About this task - Each line below from the one containing "- cbn in E." through the one containing "destruct (level_step _" should be output exactly as it stands, and no other line should appear.

Available records -
Record walk_ok (st : walk) : Prop := {
  walk_sorted : StronglySorted lt (seen st);
  walk_universe : forall x, x ∈ seen st -> x ∈ universe;
  walk_queue : forall x d, (x, d) ∈ queue st -> d <= max_depth /\ within d x;
  walk_seen : forall x, x ∈ seen st -> within max_depth x;
  walk_roots : forall x, x ∈ roots -> x ∈ seen st;
  walk_level : cut st = false -> exists d here next, level st d here next
}.
Lemma walk_start : walk_ok (start_walk roots).
Proof.
  assert (forall x, x ∈ roots -> forall n, within n x) as Hroot.
  { intros x Hx n. exists x. split; [done|]. apply bsteps_refl. }
  constructor; cbn.
  - apply set_of_list_sorted.
  - intros x. rewrite elem_of_set_of_list. auto.
  - intros x d (r & [= -> ->] & Hr)%list_elem_of_fmap. split; [lia|auto].
  - intros x. rewrite elem_of_set_of_list. auto.
  - intros x Hx. by apply elem_of_set_of_list.
  - intros _. exists 0, roots, []. constructor; cbn; try done; [by rewrite app_nil_r|lia|by right|auto| |by intros x ?%not_elem_of_nil|].
    + intros x. rewrite elem_of_set_of_list. split; [auto|].
      intros [(r & Hr & Hx)|?%not_elem_of_nil]; [|done]. by apply bsteps_0 in Hx as <-.
    + intros _ x (r & Hr & Hx). left. by apply bsteps_0 in Hx as <-.
Qed.
Lemma walk_step st next :
  walk_ok st -> step st = Some next -> exists st', next = Ok st' /\ walk_ok st' /\
    length (queue st') + (length universe - length (seen st')) < length (queue st) + (length universe - length (seen st)).
Proof.
  intros [Hsort Huni Hqueue Hseen Hroots Hlevel] Hsome.
  destruct (step_some st next Hsome) as (x & d & rest & st' & Hq & -> & Hst'). cbn in Hst'.
  exists st'. split; [done|].
  assert (forall s, StronglySorted lt s -> (forall y : string, y ∈ s -> y ∈ universe) -> length s <= length universe) as Hlen.
  { intros s Hs Hin. apply submseteq_length, NoDup_submseteq; [by apply sorted_NoDup|done]. }
  assert (d <= max_depth /\ within d x) as [Hd Hx] by (apply Hqueue; rewrite Hq; left).
  assert (forall y k, (y, k) ∈ rest -> k <= max_depth /\ within k y) as Hrest by (intros; apply Hqueue; rewrite Hq; by right).
  assert (cut st' = false -> exists d here next', level st' d here next') as Hlevel'.
  { intros Hcut. assert (cut st = false) as Hcut0.
    { destruct (max_depth <=? d); [by subst st'|]. destruct Hst' as (new & Hexp). exact (exp_cut _ _ _ _ _ Hexp Hcut). }
    destruct (Hlevel Hcut0) as (k & here & nxt & Hlev).
    assert (exists k here nxt, level st k (x :: here) nxt /\ k = d) as (k' & here' & nxt' & Hlev' & ->).
    { pose proof (level_queue _ _ _ _ Hlev) as E. rewrite Hq in E. destruct here as [|x' here].
      - destruct nxt as [|x' nxt]; [done|]. cbn in E. injection E as <- -> _. exists (S k), nxt, []. split; [by apply level_down|done].
      - cbn in E. injection E as <- -> _. by exists k, here, nxt. }
    pose proof (level_queue _ _ _ _ Hlev') as E. rewrite Hq in E. cbn in E. injection E as ->.
    destruct (level_step _ _ _ _ _ _ _ Hlev' Hst' Hcut) as [nxt2 H2]. eauto. }
  destruct (Nat.leb_spec max_depth d) as [Hle|Hlt].
  - subst st'. split; [by constructor|]. cbn. rewrite Hq. cbn. lia.
  - destruct Hst' as (new & [Q N K F X A C L Ss R]). cbn in *. assert (forall y, y ∈ seen st' -> y ∈ universe) as Huni'.
    { intros y Hy. destruct (F y Hy); eauto. }
    split; [constructor|].
    + auto.
    + done.
    + intros y k. rewrite Q. intros [Hy|(z & [= -> ->] & Hz)%list_elem_of_fmap]%elem_of_app; [auto|].
      split; [lia|]. apply (within_step d x); [done|]. by apply N.
    + intros y Hy. destruct (F y Hy) as [|Hn]; [auto|]. apply (within_mono (S d)); [lia|]. by eapply within_step.
    + auto.
    + done.
    + rewrite Q, Hq, length_app, length_map. cbn. specialize (Hlen (seen st') (Ss Hsort) Huni'). lia.
Qed.

(** The walk ends, and unless it was cut it has seen exactly the nodes in reach. *)
Lemma walk_ends fuel :
  length roots + (length universe - length (set_of_list roots)) <= fuel ->
  exists st, loop fuel step (start_walk roots) = Ok st /\ walk_ok st /\
    (cut st = false -> forall x, x ∈ seen st <-> within max_depth x).
Proof.
  intros Hfuel. destruct (loop_ends walk_ok (fun st => length (queue st) + (length universe - length (seen st))) step fuel (start_walk roots))
    as (st & Hloop & Hok & Hnone).
  - intros st next Hok Hsome. exact (walk_step st next Hok Hsome).
  - apply walk_start.
  - cbn. by rewrite length_map.
  - exists st. split_and!; [done|done|]. intros Hcut x. split; [apply (walk_seen _ Hok)|].
    destruct (step_none st Hnone) as [Hq|]; [|congruence]. destruct (walk_level _ Hok Hcut) as (d & here & nxt & [Hq' Hd Hn Hh Hs Hw Hdone]).
    rewrite Hq in Hq'. symmetry in Hq'. apply app_eq_nil in Hq' as [->%map_eq_nil ->%map_eq_nil].
    assert (forall n y, d <= n -> n <= max_depth -> within n y -> within d y) as Hstay.
    { intros n y Hdn. induction Hdn as [|n Hdn IH] in y |- *; [done|]. intros Hle [Hy|(z & Hz & Hzy)]%within_S; [apply IH; [lia|done]|].
      apply IH in Hz; [|lia]. destruct (Hdone ltac:(lia) z Hz) as [?%not_elem_of_nil|Hall]; [done|].
      by destruct (proj1 (Hs y) (Hall y Hzy)) as [|?%not_elem_of_nil]. }
    intros Hx. apply Hs. left. by apply (Hstay max_depth).
Qed.
End Walk.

Output below -
      - cbn in E. injection E as <- -> _. by exists k, here, nxt. }
    pose proof (level_queue _ _ _ _ Hlev') as E. rewrite Hq in E. cbn in E. injection E as ->.
    destruct (level_step _ _ _ _ _ _ _ Hlev' Hst' Hcut) as [nxt2 H2]. eauto. }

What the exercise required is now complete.